Paris shooting suspect fueled by ‘pathological’ hatred of foreigners, prosecutors say

key points
  • The 69-year-old said he went out that morning to kill migrants or foreigners and then himself.
  • He told investigators he didn’t know his victims and called all “non-European foreigners” his enemies.
  • He was arrested at the scene and transferred to a psychiatric ward on Saturday. His name was not published.
A suspect accused of shooting dead three Kurds in Paris has told investigators of his “pathological” hatred of migrants, Paris prosecutors said on Sunday.
The 69-year-old man said he went that morning to kill migrants or foreigners and then himself, according to prosecutors.

He was arrested at the scene and transferred to a psychiatric ward on Saturday. His name was not published.

If he is released from psychiatric treatment, he faces charges of racially motivated murder, attempted murder and weapons violations.
Prosecutors said in a statement on Sunday the suspect told investigators a break-in at his home in 2016 marked a turning point for him and sparked what he called “hatred of foreigners that became completely pathological.” .

The shooting in a busy Parisian neighborhood shocked and angered the Kurdish community and raised concerns about hate crimes at a time when far-right voices have been gaining traction in France and across Europe.

A group of men protest by overturning a car

Demonstrators turn around a car during a protest against the recent shooting at the Kurdish Cultural Center in Paris on Saturday December 24, 2022. Source: AAP / AP

The suspect told investigators that on the morning of the shooting, he first took his gun to the Paris suburb of Saint-Denis to kill foreigners, but changed his mind, the prosecutor’s statement said.
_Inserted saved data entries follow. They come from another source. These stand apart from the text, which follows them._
(** *** Dragging.  [s] is the state of the render, [tree] what it built. *)

Definition handleDragStart (x : string) : prog page_state unit := setDraggingId (Some x).
Definition handleDragOver (s : page_state) (x : string) : prog page_state unit :=
  match draggingId s with
  | Some d => if negb (String.eqb d "") && negb (String.eqb x d) then setDragOverId (Some x) else mret tt
  | None => mret tt
  end.
Definition handleDragLeave : prog page_state unit := setDragOverId None.
Definition handleDragEnd : prog page_state unit := setDraggingId None;; setDragOverId None.

(** The guard of [handleDrop]: only the roots of the tree are looked at. *)
Definition drop_refused (tree : list OrgNode) (source target : string) : bool :=
  match List.find (fun n => String.eqb (n_id n) source) tree with
  | Some sourceNode => isDescendant sourceNode target
  | None => false
  end.

(** [`${org?.name}`]. *)
Definition name_of (orgs : list Organization) (x : string) : string :=
  match org_at (rev orgs) x with Some o => name o | None => "undefined" end.

Definition quoted (s : string) : string := dq +:+ s +:+ dq.

Definition handleDrop (s : page_state) (tree : list OrgNode) (targetOrgId : string) : prog page_state unit :=
  setDragOverId None;;
  setDraggingId None;;
  match nonempty (draggingId s) with
  | None => mret tt
  | Some source =>
      if String.eqb source targetOrgId then mret tt
      else if drop_refused tree source targetOrgId
      then setError (Some "Cannot reassign an org to its own descendant")
      else
        setOrgs (move_org source targetOrgId);;
        try_catch (
          call PUT ("/api/v1/orgs/" +:+ source) (Some (JObj [("parent_id", JStr targetOrgId)]));;
          setMsg (Some ("Moved " +:+ quoted (name_of (orgs s) source) +:+ " under " +:+ quoted (name_of (orgs s) targetOrgId)));;
          start_load)
          (fun err => setError (Some (e_message err));; start_load)
  end.

(** *** The context menu and the dialog *)

Definition handleContextMenu (x y : Z) (org : string) : prog page_state unit := setContextMenu (Some (x, y, org)).

Definition openModal (mode : option modal_mode) (org : option string) (n d : string) : prog page_state unit :=
  setModalMode mode;; setModalOrgId org;; setModalName n;; setModalDesc d.
Definition openCreateRoot : prog page_state unit := openModal (Some create_root) None "" "".
Definition openCreateChild (parent : string) : prog page_state unit := openModal (Some create_child) (Some parent) "" "".
Definition openRename (s : page_state) (x : string) : prog page_state unit :=
  let org := org_at (rev (orgs s)) x in
  openModal (Some rename) (Some x) (default "" (name <$> org)) (default "" (description <$> org)).
Definition closeModal : prog page_state unit := openModal None None "" "".

Definition save_body (s : page_state) (parent : list (string * js)) : js :=
  JObj ([("name", JStr (modalName s)); ("description", JStr (modalDesc s))] ++ parent).

Definition handleSaveModal (s : page_state) : prog page_state unit :=
  if String.eqb (trim (modalName s)) "" then setError (Some "Organization name is required")
  else
    setSaving true;;
    setError None;;
    finally (try_catch (
        match modalMode s, nonempty (modalOrgId s) with
        | Some create_root, _ =>
            call POST "/api/v1/orgs" (Some (save_body s []));;
            setMsg (Some ("Created root org " +:+ quoted (modalName s)))
        | Some create_child, Some parent =>
            call POST "/api/v1/orgs" (Some (save_body s [("parent_id", JStr parent)]));;
            setMsg (Some ("Created child org " +:+ quoted (modalName s)))
        | Some rename, Some x =>
            call PUT ("/api/v1/orgs/" +:+ x) (Some (save_body s []));;
            setMsg (Some ("Renamed to " +:+ quoted (modalName s)))
        | _, _ => mret tt
        end;;
        closeModal;;
        start_load)
      (fun err => setError (Some (e_message err))))
    (setSaving false).

(** [handleDelete] asks for a confirmation; [delete_confirmed] is its [onConfirm]. *)
Definition handleDelete (s : page_state) (x : string) : prog page_state unit :=
  match org_at (rev (orgs s)) x with
  | None => mret tt
  | Some org => emit "confirm" (JStr ("Delete " +:+ quoted (name org) +:+ "?"))
  end.

Definition delete_confirmed (org : Organization) : prog page_state unit :=
  try_catch (
    call DELETE ("/api/v1/orgs/" +:+ id org) None;;
    setMsg (Some ("Deleted " +:+ quoted (name org)));;
    start_load)
    (fun err => setError (Some (e_message err))).

Definition reorder (x : string) (i : Z) (done_ : string) : prog page_state unit :=
  ok ← try_catch (call PUT ("/api/v1/orgs/" +:+ x) (Some (JObj [("sort_order", JNum i)]));; mret true) (fun _ => mret false);
  setMsg (Some (if ok : bool then done_ else done_ +:+ " (local only)"));;
  start_load.

(** [up = true] for "up". *)
Definition handleMove (tree : list OrgNode) (x : string) (up : bool) : prog page_state unit :=
  match findNode tree x with
  | None => mret tt
  | Some node =>
      let siblings := getSiblings tree (parent_id (n_org node)) None in
      let myIndex := find_index (fun n => String.eqb (n_id n) x) siblings in
      if up && (0 <? myIndex) then reorder x (myIndex - 1) ("Moved " +:+ quoted (name (n_org node)) +:+ " up")
      else if negb up && (myIndex <? Z.of_nat (length siblings) - 1)
      then reorder x (myIndex + 1) ("Moved " +:+ quoted (name (n_org node)) +:+ " down")
      else mret tt
  end.
End Page.

(** ** Properties *)

Lemma sum_Z_perm l l' : l ≡ₚ l' -> sum_Z l = sum_Z l'.
Proof. unfold sum_Z. induction 1; cbn in *; lia. Qed.

(** C31. The tree built from a listing with distinct identifiers has the organizations without
    listed parent as roots, and under every organization, in the order of the listing, those
    that name it as parent; every total is the number of members of the organization and all
    below it.  No organization occurs twice, and those that occur are those with a root above
    them; when that is all of them, the totals of the roots sum up all members. *)
Theorem tree_sound orgs counts :
  NoDup (map id orgs) ->
  exists tree, buildTree orgs counts = Some tree
  /\ map n_org tree = roots_of orgs /\ Forall (node_ok orgs counts) tree
  /\ List.NoDup (flat_map flatten tree)
  /\ (forall o, In o (flat_map flatten tree) <-> In o orgs /\ exists k, rooted orgs k o)
  /\ (is_forest orgs -> sum_Z (map n_total tree) = sum_Z (map (members counts) orgs)).
Proof.
  intros Hids. exists (map (grow orgs counts (length orgs)) (roots_of orgs)).
  assert (Forall (node_ok orgs counts) (map (grow orgs counts (length orgs)) (roots_of orgs))) as Hok.
  { apply Forall_forall. intros n Hn. apply list_elem_of_In, in_map_iff in Hn as (r & <- & Hr).
    apply root_In in Hr as [Ho H0]. apply (grow_ok orgs counts Hids _ 0); [done|done|lia]. }
  split_and!; [by apply buildTree_grow| |done|by apply forest_NoDup|by intros o; apply forest_In|].
  - rewrite map_map. erewrite map_ext; [apply map_id|]. intros o. apply grow_org.
  - intros Hf. rewrite (sum_subtrees orgs counts) by done. apply sum_Z_perm, Permutation_map.
    apply NoDup_Permutation; [by apply NoDup_ListNoDup, forest_NoDup|by apply NoDup_ListNoDup, orgs_NoDup|].
    intros o. rewrite !list_elem_of_In, forest_In by done. split; [by intros [? _]|]. intros Ho. split; [done|by apply Hf].
Qed.

Lemma refused_spec orgs counts tree a b :
  NoDup (map id orgs) -> In a orgs -> In b orgs -> buildTree orgs counts = Some tree ->
  drop_refused tree (id a) (id b) = true <-> up orgs a = None /\ exists j, nth_up orgs j b = Some a.
Proof.
  intros Hids Ha Hb Ht. rewrite buildTree_grow in Ht by done. injection Ht as <-. unfold drop_refused.
  destruct (List.find _ _) as [n|] eqn:E.
  - apply find_some in E as [Hn He]. apply in_map_iff in Hn as (r & <- & Hr). apply String.eqb_eq in He.
    unfold n_id in He. rewrite grow_org in He. apply root_In in Hr as [Hin H0].
    assert (r = a) as -> by by apply (NoDup_map_inj id orgs). rewrite isDescendant_spec.
    assert (up orgs a = None) as Hu by (destruct H0 as (r & [= <-] & Hu); done). split.
    + intros (y & Hy & E). apply (flatten_grow _ _ Hids _ 0) in Hy as [Hy Hj]; [|done|done|lia].
      assert (y = b) as -> by by apply (NoDup_map_inj id orgs). done.
    + intros [_ Hj]. exists b. split; [|done]. apply (flatten_grow _ _ Hids _ 0); [done|done|lia|done].
  - split; [done|]. intros [Hu _].
    assert (In (grow orgs counts (length orgs) a) (map (grow orgs counts (length orgs)) (roots_of orgs))) as Hin
      by (apply in_map, root_In; split; [done|by exists a]).
    apply (find_none _ _ E) in Hin. unfold n_id in Hin. by rewrite grow_org, eqb_refl_str in Hin.
Qed.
He then went to the Kurdish center in Paris, which is close to his parents’ house. There he opened fire on a woman and two men, then entered a Kurdish-run hair salon across the street and shot three men.

One of the wounded in the hair salon managed to stop him and hold him until police arrived, the prosecutor said.

He told investigators he didn’t know his victims and described all “non-European foreigners” as his enemies, the statement said.
Two of the injured were hospitalized on Sunday with leg injuries.
Investigators are examining his computer and phone but have found no confirmed links to extremist ideology, the statement said.

On Saturday, members of France’s Kurdish community and anti-racism activists joined in a demonstration of grief and anger. The gathering was largely peaceful, with protesters holding portraits of the victims.